The opposition to COVID-19 prevention measures is understood here as an example of populism. This becomes clearer in Part 2, in which Ashcraft explains her understanding of populism: it is conceptualized as the expression of feelings of aggrieved entitlement toward politicians. In the example of opposition to COVID-19 prevention measures, such grievances pertain to people’s perceived entitlement to behave as they like, independent of the pandemic. Different from common definitions of populism in the political science literature, the people-versus-elite conflict is thus considered to be a consequence of populism rather than its defining feature. Based on this, populist political leadership becomes a form of anger management, with potentially detrimental consequences—such as the spread of COVID-19 as a result of people’s opposition to prevention measures.

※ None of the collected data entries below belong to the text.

(* ===== verification/LsBufio.v ===== *)
(** The buffered reader of the logging server: servers/ls/bufio.c. *)

From S2P Require Import Prelude LsOs.
Local Open Scope Z_scope.

Definition BUFFER_SIZE : nat := 4096.

(** The constants 0xffffffff and 0xfffffffe as values of type [int]. *)
Definition BUFIO_EOF : Z := i32 (2 ^ 32 - 1).
Definition BUFIO_ERR : Z := i32 (2 ^ 32 - 2).

(** [baddr] is the address of the structure itself. *)
Record bufio_t := Bufio {
  baddr : Z;
  fd : Z;
  buffer : list Z;
  off : nat;
  bsize : nat;
}.

Section Bufio.
Context {W : Type} `{LsOs W}.

(** The bytes read go to the front of the buffer. *)
Definition fill (buf bytes : list Z) : list Z := memcpy buf bytes (length bytes).

(** The block starts with unknown contents, of which nothing is ever read
    before it is filled; zeros stand for them. *)
Definition bufio_init (fd : Z) (w : W) : option bufio_t * W :=
  match os_malloc ABufio w with
  | (None, w1) => (None, w1)
  | (Some (ctx, _), w1) =>
      match os_read fd BUFFER_SIZE w1 with
      | (None, w2) => (None, os_free ctx w2)
      | (Some bytes, w2) =>
          (Some (Bufio ctx fd (fill (zeros BUFFER_SIZE) bytes) 0 (length bytes)), w2)
      end
  end.

(** [return ctx->buffer[ctx->off++];] *)
Definition next_byte (ctx : bufio_t) : Z * bufio_t :=
  (default 0 (buffer ctx !! off ctx),
   Bufio (baddr ctx) (fd ctx) (buffer ctx) (S (off ctx)) (bsize ctx)).

Definition bufio_next_char (ctx : bufio_t) (w : W) : Z * bufio_t * W :=
  if (bsize ctx <=? off ctx)%nat && (bsize ctx <? BUFFER_SIZE)%nat
  then (BUFIO_EOF, ctx, w)
  else if (bsize ctx <=? off ctx)%nat
  then
    match os_read (fd ctx) BUFFER_SIZE w with
    | (None, w1) => (BUFIO_ERR, Bufio (baddr ctx) (fd ctx) (buffer ctx) 0 0, w1)
    | (Some bytes, w1) =>
        (next_byte (Bufio (baddr ctx) (fd ctx) (fill (buffer ctx) bytes) 0 (length bytes)), w1)
    end
  else (next_byte ctx, w).

Definition bufio_free (ctx : bufio_t) (w : W) : W := os_free (baddr ctx) w.

(** The results of [n] successive calls. *)
Fixpoint bufio_run (n : nat) (ctx : bufio_t) (w : W) : list Z :=
  match n with
  | O => []
  | S n => let '(c, ctx', w') := bufio_next_char ctx w in c :: bufio_run n ctx' w'
  end.
End Bufio.

(** ** What the reader delivers for a regular file *)

#[local] Opaque BUFFER_SIZE.

Section Stream.
Context {W : Type} `{LsOs W}.
(** The descriptor and, in each world, the bytes of the file not read yet. *)
Context (fdr : Z) (rest : W -> list Z).

(** [read] on a regular file returns the next bytes, as many as are asked for
    and left. *)
Definition reads_file : Prop :=
  forall n w, (os_read fdr n w).1 = Some (take n (rest w)) /\
    rest (os_read fdr n w).2 = drop n (rest w).

(** The byte that a file of a positive multiple of the buffer size gets at
    its end: the first byte of its last block again. *)
Definition stale (content : list Z) : list Z :=
  if decide (content <> [] /\ (length content mod BUFFER_SIZE)%nat = 0%nat)
  then take 1 (drop (length content - BUFFER_SIZE) content)
  else [].

(** The bytes a reader still has to deliver. *)
Definition pending (ctx : bufio_t) : list Z := drop (off ctx) (take (bsize ctx) (buffer ctx)).

Definition leftover (ctx : bufio_t) (r : list Z) : list Z :=
  if decide (r = [])
  then (if decide (bsize ctx = BUFFER_SIZE) then take 1 (buffer ctx) else [])
  else stale r.

Record bufio_ok (ctx : bufio_t) (r : list Z) : Prop := {
  bo_fd : fd ctx = fdr;
  bo_len : length (buffer ctx) = BUFFER_SIZE;
  bo_size : (bsize ctx <= BUFFER_SIZE)%nat;
  bo_short : (bsize ctx < BUFFER_SIZE)%nat -> r = [];
}.

Lemma length_fill buf bytes :
  (length bytes <= length buf)%nat -> length (fill buf bytes) = length buf.
Proof. intros. unfold fill. apply length_memcpy; lia. Qed.

Lemma take_fill buf bytes : take (length bytes) (fill buf bytes) = bytes.
Proof. unfold fill, memcpy. by rewrite firstn_all, take_app_length. Qed.

Lemma fill_nil buf : fill buf [] = buf.
Proof. done. Qed.

Lemma take1_cons (l : list Z) : l <> [] -> take 1 l = [default 0 (l !! 0%nat)].
Proof. by destruct l. Qed.

Lemma drop1_take_drop (l : list Z) n : (0 < n)%nat -> drop 1 (take n l) ++ drop n l = drop 1 l.
Proof. destruct n, l; simpl; intros; [lia..|done|]. by rewrite drop_0, take_drop. Qed.

(** After a refill, what is left over at the end is decided by the bytes that
    were unread before it. *)
Lemma leftover_refill ctx r :
  length (buffer ctx) = BUFFER_SIZE -> r <> [] ->
  leftover (Bufio (baddr ctx) (fd ctx) (fill (buffer ctx) (take BUFFER_SIZE r)) 0
              (length (take BUFFER_SIZE r))) (drop BUFFER_SIZE r) = stale r.
Proof.
  intros Hlen Hr. unfold leftover. cbn [bsize buffer].
  assert (Hl : (0 < length r)%nat) by (destruct r; simpl; [done|lia]).
  rewrite length_take. destruct (decide (drop BUFFER_SIZE r = [])) as [E|E].
  - apply (f_equal length) in E. rewrite length_drop in E. simpl in E.
    unfold stale. case_decide as Hb.
    + assert (length r = BUFFER_SIZE) as Hr' by lia.
      rewrite decide_True by (split; [done|by rewrite Hr', Nat.Div0.mod_same]).
      rewrite Hr', Nat.sub_diag, drop_0. unfold fill, memcpy.
      rewrite (take_ge r) by lia. rewrite firstn_all.
      rewrite take_app_le by lia. done.
    + rewrite decide_False; [done|]. intros [_ Hm]. rewrite Nat.mod_small in Hm; lia.
  - unfold stale. rewrite length_drop.
    assert (BUFFER_SIZE < length r)%nat as Hlt.
    { destruct (Nat.le_gt_cases (length r) BUFFER_SIZE); [|done]. by rewrite drop_ge in E. }
    assert (length r = (length r - BUFFER_SIZE) + 1 * BUFFER_SIZE)%nat as Hsplit by lia.
    assert ((length r - BUFFER_SIZE) mod BUFFER_SIZE = length r mod BUFFER_SIZE)%nat as Hmod.
    { rewrite Hsplit at 2. by rewrite Nat.Div0.mod_add. }
    rewrite Hmod. destruct (decide (length r mod BUFFER_SIZE = 0)%nat) as [Hz|Hz].
    + rewrite !decide_True by done. rewrite drop_drop. f_equal. f_equal.
      assert (BUFFER_SIZE <= length r - BUFFER_SIZE)%nat; [|lia].
      destruct (Nat.le_gt_cases BUFFER_SIZE (length r - BUFFER_SIZE)) as [|Hs]; [done|].
      rewrite <- Hmod, Nat.mod_small in Hz by done. lia.
    + by rewrite !decide_False by tauto.
Qed.

Lemma next_char_step ctx w :
  reads_file -> bufio_ok ctx (rest w) ->
  match pending ctx ++ rest w ++ leftover ctx (rest w) with
  | [] => bufio_next_char ctx w = (BUFIO_EOF, ctx, w)
  | c :: f =>
      exists ctx' w', bufio_next_char ctx w = (c, ctx', w') /\ bufio_ok ctx' (rest w') /\
        pending ctx' ++ rest w' ++ leftover ctx' (rest w') = f
  end.
Proof.
  intros Hread [Hfd Hlen Hsz Hshort]. unfold bufio_next_char.
  destruct (Nat.leb_spec (bsize ctx) (off ctx)) as [Hoff|Hoff]; simpl.
  - assert (pending ctx = []) as -> by (unfold pending; rewrite drop_ge; [done|rewrite length_take; lia]).
    destruct (Nat.ltb_spec (bsize ctx) BUFFER_SIZE) as [Hlt|Hge].
    { rewrite (Hshort Hlt). unfold leftover. rewrite decide_True by done.
      by rewrite decide_False by lia. }
    assert (bsize ctx = BUFFER_SIZE) as Heq by lia. rewrite Hfd.
    destruct (Hread BUFFER_SIZE w) as [Hr1 Hr2].
    destruct (os_read fdr BUFFER_SIZE w) as [o w1]. simpl in Hr1, Hr2. subst o.
    cbn [app]. destruct (decide (rest w = [])) as [E|E].
    + unfold leftover. rewrite E, take_nil. rewrite decide_True by done. rewrite decide_True by done.
      rewrite E, drop_nil in Hr2.
      rewrite take1_cons by (intros Hb; rewrite Hb in Hlen; by compute in Hlen). cbn [app].
      do 2 eexists. split; [done|]. rewrite Hr2. split; [split; cbn [fd buffer bsize]|].
      * done.
      * by rewrite fill_nil.
      * simpl. lia.
      * done.
      * unfold pending, leftover. cbn [off bsize buffer length].
        rewrite decide_True, decide_False by done. by rewrite take_0, drop_nil.
    + pose proof (leftover_refill ctx (rest w) Hlen E) as Hlo.
      set (ctx1 := Bufio _ _ _ _ _) in Hlo.
      assert (0 < length (rest w))%nat by (destruct (rest w); simpl; [done|lia]).
      assert (Hp1 : pending ctx1 = take BUFFER_SIZE (rest w)).
      { unfold pending, ctx1. cbn [off bsize buffer]. by rewrite take_fill, drop_0. }
      destruct (rest w) as [|c r] eqn:Er; [done|]. cbn [app].
      exists (Bufio (baddr ctx1) fdr (buffer ctx1) 1 (bsize ctx1)), w1.
      split_and!.
      * unfold next_byte. cbn [off buffer baddr fd bsize]. done.
      * split; cbn [fd buffer bsize off]; [done| | |].
        -- unfold ctx1. cbn [buffer]. rewrite length_fill; [done|]. rewrite length_take. lia.
        -- unfold ctx1. cbn [bsize]. rewrite length_take. lia.
        -- unfold ctx1. cbn [bsize]. rewrite length_take, Hr2. intros. apply drop_ge. lia.
      * rewrite Hr2. unfold leftover in Hlo |- *. cbn [bsize buffer].
        fold ctx1. rewrite Hlo.
        assert (pending (Bufio (baddr ctx1) fdr (buffer ctx1) 1 (bsize ctx1)) =
                drop 1 (take BUFFER_SIZE (c :: r))) as ->.
        { rewrite <- Hp1. unfold pending. cbn [off bsize buffer]. unfold ctx1 at 3.
          cbn [off]. by rewrite drop_0. }
        rewrite app_assoc, drop1_take_drop; [done|]. rewrite <- Hlen. destruct (buffer ctx); simpl; [|lia].
        exfalso. by compute in Hlen.
  - destruct (lookup_lt_is_Some_2 (buffer ctx) (off ctx)) as [c Hc]; [lia|].
    assert (pending ctx = c :: drop (S (off ctx)) (take (bsize ctx) (buffer ctx))) as ->.
    { unfold pending. apply drop_S. by rewrite lookup_take_lt. }
    cbn [app]. unfold next_byte. rewrite Hc. do 2 eexists. split; [done|].
    split; [by split|]. done.
Qed.

Lemma bufio_run_spec n ctx w :
  reads_file -> bufio_ok ctx (rest w) ->
  bufio_run n ctx w =
  take n ((pending ctx ++ rest w ++ leftover ctx (rest w)) ++ replicate n BUFIO_EOF).
Proof.
  intros Hread. revert ctx w. induction n as [|n IH]; intros ctx w Hok; [by rewrite take_0|].
  pose proof (next_char_step ctx w Hread Hok) as Hstep. simpl bufio_run.
  destruct (pending ctx ++ rest w ++ leftover ctx (rest w)) as [|c f] eqn:E.
  - rewrite Hstep, IH, E by done. simpl. by rewrite !firstn_all2 by (rewrite length_replicate; lia).
  - destruct Hstep as (ctx'&w'&->&Hok'&Hf). rewrite IH, Hf by done.
    rewrite <- app_comm_cons, firstn_cons. f_equal. rewrite !take_app, !take_replicate. f_equal. f_equal. lia.
Qed.
End Stream.

(** ** The stream of a whole file *)

Section WholeFile.
Context {W : Type} `{LsOs W}.

Lemma bufio_init_ok (fdr : Z) (rest : W -> list Z) ctx w w' :
  reads_file fdr rest -> rest (os_malloc ABufio w).2 = rest w ->
  bufio_init fdr w = (Some ctx, w') ->
  bufio_ok fdr ctx (rest w') /\
  pending ctx ++ rest w' ++ leftover ctx (rest w') = rest w ++ stale (rest w).
Proof.
  intros Hread Hm. unfold bufio_init. destruct (os_malloc ABufio w) as [[[p g]|] w1]; [|done].
  simpl in Hm. destruct (Hread BUFFER_SIZE w1) as [Hr1 Hr2].
  destruct (os_read fdr BUFFER_SIZE w1) as [o w2]. simpl in Hr1, Hr2. subst o.
  intros [= <- <-]. rewrite Hm in *.
  assert (Hlen : length (zeros BUFFER_SIZE) = BUFFER_SIZE) by apply length_replicate.
  set (ctx0 := Bufio p fdr (zeros BUFFER_SIZE) 0 0).
  split; [split; cbn [LsBufio.fd buffer bsize]|].
  - done.
  - rewrite length_fill; [done|]. rewrite length_take. lia.
  - rewrite length_take. lia.
  - rewrite length_take, Hr2. intros. apply drop_ge. lia.
  - rewrite Hr2. unfold pending. cbn [off bsize buffer]. rewrite take_fill, drop_0, app_assoc, take_drop.
    f_equal. destruct (decide (rest w = [])) as [E|E].
    + rewrite E, take_nil, drop_nil. unfold leftover, stale. cbn [bsize length].
      rewrite decide_True, decide_False by done. by rewrite decide_False by tauto.
    + exact (leftover_refill ctx0 (rest w) Hlen E).
Qed.

(** C36: Reading a regular file character by character, from [bufio_init] on,
    delivers the bytes of the file in order and then end of file for ever; a
    file whose size is a positive multiple of the buffer size delivers one more
    byte before its end, the first byte of its last block again. *)
Theorem bufio_delivers_file (fdr : Z) (rest : W -> list Z) ctx w w' n :
  reads_file fdr rest -> rest (os_malloc ABufio w).2 = rest w ->
  bufio_init fdr w = (Some ctx, w') ->
  bufio_run n ctx w' = take n (rest w ++ stale (rest w) ++ replicate n BUFIO_EOF).
Proof.
  intros Hread Hm Hi. destruct (bufio_init_ok _ _ _ _ _ Hread Hm Hi) as [Hok E].
  rewrite (bufio_run_spec _ _ _ _ _ Hread Hok), E. by rewrite app_assoc.
Qed.
End WholeFile.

Two important concepts used in this book, gender and populism, are conceptualized in rather novel ways, inviting readers to rethink their understanding of them. Together, these conceptualizations pave the way for Ashcraft’s main argument and theoretical contribution to research on populism, political behavior, and politics and gender. In Part 3, the author convincingly develops the argument that aggrieved masculinity constitutes a main explanation for how contemporary populism spreads across the globe and different social contexts.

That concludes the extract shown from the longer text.